*What this task involves*. Give back exactly the lines of the entries below from the line with "ReconcileSpec.v" to the line with "raises_only P m", inclusive, and only those.

*Provided data*.
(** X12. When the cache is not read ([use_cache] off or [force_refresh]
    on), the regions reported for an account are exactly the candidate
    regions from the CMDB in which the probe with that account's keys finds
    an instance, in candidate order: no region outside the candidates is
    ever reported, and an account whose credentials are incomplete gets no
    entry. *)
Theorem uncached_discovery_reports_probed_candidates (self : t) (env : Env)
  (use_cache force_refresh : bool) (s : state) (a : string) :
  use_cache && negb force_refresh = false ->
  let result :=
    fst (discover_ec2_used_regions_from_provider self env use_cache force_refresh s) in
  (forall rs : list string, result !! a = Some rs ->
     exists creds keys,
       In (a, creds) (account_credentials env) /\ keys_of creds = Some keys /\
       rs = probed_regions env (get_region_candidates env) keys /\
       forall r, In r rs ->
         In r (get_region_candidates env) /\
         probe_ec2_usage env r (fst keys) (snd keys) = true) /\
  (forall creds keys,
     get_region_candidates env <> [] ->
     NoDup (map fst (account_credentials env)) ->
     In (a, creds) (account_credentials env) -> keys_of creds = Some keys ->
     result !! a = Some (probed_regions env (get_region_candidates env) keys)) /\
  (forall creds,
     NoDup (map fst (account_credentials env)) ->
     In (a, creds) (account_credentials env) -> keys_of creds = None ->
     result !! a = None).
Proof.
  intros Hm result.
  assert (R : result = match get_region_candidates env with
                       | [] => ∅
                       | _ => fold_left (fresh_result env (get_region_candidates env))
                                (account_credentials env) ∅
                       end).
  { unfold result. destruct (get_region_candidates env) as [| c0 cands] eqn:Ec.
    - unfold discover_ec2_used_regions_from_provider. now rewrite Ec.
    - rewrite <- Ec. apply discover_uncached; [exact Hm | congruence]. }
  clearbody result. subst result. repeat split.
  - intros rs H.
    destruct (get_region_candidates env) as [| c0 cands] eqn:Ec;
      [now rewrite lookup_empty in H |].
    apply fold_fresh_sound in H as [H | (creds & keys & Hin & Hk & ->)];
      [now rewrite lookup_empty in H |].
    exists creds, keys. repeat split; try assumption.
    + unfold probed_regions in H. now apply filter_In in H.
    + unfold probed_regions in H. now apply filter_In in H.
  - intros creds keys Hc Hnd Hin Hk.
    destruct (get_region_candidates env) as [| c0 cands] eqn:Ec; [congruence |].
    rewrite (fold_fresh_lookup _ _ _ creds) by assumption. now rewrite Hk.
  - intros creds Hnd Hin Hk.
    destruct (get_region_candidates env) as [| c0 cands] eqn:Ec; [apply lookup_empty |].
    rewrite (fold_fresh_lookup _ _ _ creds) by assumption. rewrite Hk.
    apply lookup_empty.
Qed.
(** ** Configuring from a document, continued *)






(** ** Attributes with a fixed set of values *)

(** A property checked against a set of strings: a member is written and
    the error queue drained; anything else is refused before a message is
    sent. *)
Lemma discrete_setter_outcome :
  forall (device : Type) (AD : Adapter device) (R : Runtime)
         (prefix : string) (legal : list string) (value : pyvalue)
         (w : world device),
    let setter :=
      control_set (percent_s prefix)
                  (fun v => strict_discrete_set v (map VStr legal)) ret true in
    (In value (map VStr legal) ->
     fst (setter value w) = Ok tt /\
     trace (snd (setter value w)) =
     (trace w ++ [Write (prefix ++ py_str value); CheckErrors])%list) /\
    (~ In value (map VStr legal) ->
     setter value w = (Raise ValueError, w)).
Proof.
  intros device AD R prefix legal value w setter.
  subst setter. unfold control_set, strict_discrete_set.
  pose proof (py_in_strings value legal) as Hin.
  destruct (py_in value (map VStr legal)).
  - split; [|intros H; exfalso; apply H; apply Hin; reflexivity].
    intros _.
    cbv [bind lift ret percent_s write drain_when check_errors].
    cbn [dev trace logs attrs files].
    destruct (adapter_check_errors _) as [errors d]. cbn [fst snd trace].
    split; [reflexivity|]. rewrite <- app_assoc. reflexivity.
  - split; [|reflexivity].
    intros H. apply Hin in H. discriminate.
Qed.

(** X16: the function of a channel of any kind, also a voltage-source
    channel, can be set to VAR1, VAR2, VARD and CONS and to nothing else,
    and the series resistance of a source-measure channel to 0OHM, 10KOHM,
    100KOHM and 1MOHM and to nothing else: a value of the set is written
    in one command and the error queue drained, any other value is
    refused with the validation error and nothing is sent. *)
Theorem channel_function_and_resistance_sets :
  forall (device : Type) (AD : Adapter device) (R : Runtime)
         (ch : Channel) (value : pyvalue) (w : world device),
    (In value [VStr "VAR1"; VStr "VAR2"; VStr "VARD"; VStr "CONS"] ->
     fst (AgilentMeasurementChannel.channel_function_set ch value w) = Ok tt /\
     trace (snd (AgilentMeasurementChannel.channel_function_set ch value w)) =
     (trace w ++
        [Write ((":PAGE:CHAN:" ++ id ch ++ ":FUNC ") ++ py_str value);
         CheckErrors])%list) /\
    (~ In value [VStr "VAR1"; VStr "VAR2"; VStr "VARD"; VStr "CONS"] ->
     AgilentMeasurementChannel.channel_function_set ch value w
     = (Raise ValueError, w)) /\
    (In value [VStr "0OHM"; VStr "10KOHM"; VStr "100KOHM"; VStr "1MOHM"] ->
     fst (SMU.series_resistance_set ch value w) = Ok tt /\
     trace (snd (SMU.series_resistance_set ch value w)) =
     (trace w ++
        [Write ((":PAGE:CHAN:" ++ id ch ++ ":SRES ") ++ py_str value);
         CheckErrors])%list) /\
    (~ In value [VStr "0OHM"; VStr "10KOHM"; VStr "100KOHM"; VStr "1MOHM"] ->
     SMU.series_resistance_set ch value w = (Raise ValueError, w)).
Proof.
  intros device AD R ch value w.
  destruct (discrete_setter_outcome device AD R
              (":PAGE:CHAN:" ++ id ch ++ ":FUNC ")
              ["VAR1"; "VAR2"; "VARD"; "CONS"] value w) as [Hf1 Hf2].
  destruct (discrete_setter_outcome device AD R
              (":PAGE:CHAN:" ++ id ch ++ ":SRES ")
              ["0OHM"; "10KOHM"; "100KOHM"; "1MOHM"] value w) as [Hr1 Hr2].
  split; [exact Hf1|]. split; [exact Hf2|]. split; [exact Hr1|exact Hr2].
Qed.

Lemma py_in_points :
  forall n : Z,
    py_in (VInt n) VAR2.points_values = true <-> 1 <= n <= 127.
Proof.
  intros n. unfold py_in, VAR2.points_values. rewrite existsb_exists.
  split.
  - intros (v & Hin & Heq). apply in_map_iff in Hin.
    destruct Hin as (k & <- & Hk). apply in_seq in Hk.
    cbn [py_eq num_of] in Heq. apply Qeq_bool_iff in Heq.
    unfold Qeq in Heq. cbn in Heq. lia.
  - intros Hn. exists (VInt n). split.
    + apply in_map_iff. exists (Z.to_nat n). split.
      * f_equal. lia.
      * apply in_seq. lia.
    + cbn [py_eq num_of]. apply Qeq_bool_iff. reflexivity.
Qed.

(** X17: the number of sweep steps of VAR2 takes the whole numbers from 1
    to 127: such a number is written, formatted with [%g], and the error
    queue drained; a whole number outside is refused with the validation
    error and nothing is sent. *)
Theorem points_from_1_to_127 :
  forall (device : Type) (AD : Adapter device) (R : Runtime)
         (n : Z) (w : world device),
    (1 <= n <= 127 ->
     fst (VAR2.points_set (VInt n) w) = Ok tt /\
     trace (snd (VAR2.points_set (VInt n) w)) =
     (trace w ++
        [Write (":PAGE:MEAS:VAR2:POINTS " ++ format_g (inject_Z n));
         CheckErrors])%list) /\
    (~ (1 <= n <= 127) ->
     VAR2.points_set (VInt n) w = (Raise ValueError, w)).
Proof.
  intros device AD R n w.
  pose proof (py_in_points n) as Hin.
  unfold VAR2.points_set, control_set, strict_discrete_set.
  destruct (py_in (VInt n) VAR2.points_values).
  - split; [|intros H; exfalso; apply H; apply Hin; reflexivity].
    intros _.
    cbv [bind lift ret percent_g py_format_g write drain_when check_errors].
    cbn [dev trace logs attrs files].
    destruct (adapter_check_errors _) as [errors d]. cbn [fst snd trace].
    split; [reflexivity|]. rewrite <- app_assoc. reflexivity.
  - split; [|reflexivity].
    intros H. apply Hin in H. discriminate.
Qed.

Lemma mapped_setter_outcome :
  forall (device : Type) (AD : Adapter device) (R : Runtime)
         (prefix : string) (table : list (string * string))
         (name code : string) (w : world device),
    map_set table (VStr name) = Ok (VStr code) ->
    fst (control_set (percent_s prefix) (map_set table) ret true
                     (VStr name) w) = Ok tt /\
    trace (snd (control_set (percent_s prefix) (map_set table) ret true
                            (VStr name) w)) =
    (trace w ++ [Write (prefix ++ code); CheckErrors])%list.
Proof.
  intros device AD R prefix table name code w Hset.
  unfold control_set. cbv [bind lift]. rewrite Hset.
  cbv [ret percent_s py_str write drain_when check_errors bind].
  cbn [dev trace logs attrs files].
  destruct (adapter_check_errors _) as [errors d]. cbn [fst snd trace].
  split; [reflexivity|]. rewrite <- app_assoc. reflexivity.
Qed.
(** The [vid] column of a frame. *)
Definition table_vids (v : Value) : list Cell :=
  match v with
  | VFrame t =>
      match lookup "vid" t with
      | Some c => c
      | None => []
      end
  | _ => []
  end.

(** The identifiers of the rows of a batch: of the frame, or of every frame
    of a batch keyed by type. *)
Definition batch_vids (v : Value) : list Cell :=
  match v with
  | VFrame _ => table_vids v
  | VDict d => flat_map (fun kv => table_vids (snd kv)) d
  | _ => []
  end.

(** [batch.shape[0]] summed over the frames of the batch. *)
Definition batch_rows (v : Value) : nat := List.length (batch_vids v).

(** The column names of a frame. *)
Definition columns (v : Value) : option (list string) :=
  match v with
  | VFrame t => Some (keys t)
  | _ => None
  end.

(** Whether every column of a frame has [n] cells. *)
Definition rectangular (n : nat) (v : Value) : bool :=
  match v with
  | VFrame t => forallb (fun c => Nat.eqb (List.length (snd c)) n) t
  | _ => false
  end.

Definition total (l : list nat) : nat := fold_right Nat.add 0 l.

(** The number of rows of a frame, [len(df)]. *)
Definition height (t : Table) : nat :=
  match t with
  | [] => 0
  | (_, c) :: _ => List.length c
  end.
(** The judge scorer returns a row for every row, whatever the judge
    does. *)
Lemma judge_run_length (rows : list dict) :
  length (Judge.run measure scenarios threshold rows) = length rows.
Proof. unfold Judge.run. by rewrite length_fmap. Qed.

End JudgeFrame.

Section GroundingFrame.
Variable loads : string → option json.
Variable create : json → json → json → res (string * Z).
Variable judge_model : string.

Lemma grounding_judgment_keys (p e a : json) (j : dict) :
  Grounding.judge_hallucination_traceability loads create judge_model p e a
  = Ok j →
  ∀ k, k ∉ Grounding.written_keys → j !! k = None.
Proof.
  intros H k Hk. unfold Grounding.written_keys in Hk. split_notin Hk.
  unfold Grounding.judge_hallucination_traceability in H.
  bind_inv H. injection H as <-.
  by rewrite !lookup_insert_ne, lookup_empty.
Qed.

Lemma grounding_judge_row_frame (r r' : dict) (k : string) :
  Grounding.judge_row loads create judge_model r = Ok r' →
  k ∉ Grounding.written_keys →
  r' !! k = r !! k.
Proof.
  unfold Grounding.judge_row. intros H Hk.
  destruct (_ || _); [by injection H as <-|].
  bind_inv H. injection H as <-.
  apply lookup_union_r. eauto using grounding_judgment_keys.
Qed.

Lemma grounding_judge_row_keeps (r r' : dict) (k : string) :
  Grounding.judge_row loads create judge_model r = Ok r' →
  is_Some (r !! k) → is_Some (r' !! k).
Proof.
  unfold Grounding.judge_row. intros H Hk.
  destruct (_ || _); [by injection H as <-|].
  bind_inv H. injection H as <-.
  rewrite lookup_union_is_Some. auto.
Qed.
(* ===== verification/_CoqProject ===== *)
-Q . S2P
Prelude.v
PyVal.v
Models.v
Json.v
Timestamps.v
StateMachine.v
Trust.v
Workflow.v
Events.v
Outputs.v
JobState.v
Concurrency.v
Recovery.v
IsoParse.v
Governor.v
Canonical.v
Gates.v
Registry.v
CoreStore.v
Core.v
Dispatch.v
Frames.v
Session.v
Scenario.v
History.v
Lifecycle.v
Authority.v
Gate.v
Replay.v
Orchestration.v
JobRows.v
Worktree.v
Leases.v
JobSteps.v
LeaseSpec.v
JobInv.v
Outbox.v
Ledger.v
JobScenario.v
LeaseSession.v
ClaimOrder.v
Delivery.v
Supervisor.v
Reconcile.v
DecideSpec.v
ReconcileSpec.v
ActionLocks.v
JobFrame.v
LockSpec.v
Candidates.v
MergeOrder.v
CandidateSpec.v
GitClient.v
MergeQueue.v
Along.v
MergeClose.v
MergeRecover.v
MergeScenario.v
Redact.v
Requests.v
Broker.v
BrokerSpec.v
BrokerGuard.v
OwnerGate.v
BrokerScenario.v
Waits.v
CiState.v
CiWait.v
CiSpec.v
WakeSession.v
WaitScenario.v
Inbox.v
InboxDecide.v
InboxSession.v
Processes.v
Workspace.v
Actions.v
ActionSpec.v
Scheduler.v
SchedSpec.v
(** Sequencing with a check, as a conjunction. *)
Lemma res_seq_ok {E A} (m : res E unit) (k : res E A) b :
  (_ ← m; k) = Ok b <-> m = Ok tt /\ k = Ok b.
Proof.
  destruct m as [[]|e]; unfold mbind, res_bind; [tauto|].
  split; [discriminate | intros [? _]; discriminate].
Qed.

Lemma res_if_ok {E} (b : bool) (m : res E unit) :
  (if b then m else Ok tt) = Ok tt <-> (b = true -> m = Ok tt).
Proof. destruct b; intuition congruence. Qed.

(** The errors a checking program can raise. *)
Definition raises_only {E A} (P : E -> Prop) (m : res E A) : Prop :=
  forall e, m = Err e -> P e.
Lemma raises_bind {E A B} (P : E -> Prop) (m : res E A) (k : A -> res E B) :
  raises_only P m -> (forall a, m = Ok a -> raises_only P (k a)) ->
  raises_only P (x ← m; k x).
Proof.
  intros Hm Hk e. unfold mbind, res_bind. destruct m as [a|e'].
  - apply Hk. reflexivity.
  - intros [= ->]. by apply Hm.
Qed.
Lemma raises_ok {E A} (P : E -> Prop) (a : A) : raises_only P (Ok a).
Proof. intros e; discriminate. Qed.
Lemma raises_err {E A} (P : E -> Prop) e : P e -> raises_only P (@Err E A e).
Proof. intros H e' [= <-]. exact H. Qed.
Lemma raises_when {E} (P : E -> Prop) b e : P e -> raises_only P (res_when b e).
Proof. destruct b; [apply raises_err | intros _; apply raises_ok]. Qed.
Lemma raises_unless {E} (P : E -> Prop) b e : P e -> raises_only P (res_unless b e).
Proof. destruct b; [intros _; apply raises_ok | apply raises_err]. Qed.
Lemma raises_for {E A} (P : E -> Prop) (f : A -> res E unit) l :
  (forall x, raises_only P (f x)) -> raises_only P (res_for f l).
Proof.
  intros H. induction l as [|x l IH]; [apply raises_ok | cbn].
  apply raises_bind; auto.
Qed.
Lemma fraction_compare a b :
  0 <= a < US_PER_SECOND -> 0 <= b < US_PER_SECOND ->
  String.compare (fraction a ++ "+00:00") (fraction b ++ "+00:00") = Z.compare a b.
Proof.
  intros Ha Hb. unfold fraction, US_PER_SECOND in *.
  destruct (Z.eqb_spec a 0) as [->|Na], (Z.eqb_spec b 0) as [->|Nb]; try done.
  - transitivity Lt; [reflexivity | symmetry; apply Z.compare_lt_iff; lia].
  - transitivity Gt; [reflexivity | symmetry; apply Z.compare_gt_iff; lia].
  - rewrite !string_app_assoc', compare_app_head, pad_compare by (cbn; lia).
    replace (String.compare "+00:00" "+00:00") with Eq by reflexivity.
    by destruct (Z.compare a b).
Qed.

*Solution for this task*.
ReconcileSpec.v
ActionLocks.v
JobFrame.v
LockSpec.v
Candidates.v
MergeOrder.v
CandidateSpec.v
GitClient.v
MergeQueue.v
Along.v
MergeClose.v
MergeRecover.v
MergeScenario.v
Redact.v
Requests.v
Broker.v
BrokerSpec.v
BrokerGuard.v
OwnerGate.v
BrokerScenario.v
Waits.v
CiState.v
CiWait.v
CiSpec.v
WakeSession.v
WaitScenario.v
Inbox.v
InboxDecide.v
InboxSession.v
Processes.v
Workspace.v
Actions.v
ActionSpec.v
Scheduler.v
SchedSpec.v
(** Sequencing with a check, as a conjunction. *)
Lemma res_seq_ok {E A} (m : res E unit) (k : res E A) b :
  (_ ← m; k) = Ok b <-> m = Ok tt /\ k = Ok b.
Proof.
  destruct m as [[]|e]; unfold mbind, res_bind; [tauto|].
  split; [discriminate | intros [? _]; discriminate].
Qed.

Lemma res_if_ok {E} (b : bool) (m : res E unit) :
  (if b then m else Ok tt) = Ok tt <-> (b = true -> m = Ok tt).
Proof. destruct b; intuition congruence. Qed.

(** The errors a checking program can raise. *)
Definition raises_only {E A} (P : E -> Prop) (m : res E A) : Prop :=
  forall e, m = Err e -> P e.
Lemma raises_bind {E A B} (P : E -> Prop) (m : res E A) (k : A -> res E B) :
  raises_only P m -> (forall a, m = Ok a -> raises_only P (k a)) ->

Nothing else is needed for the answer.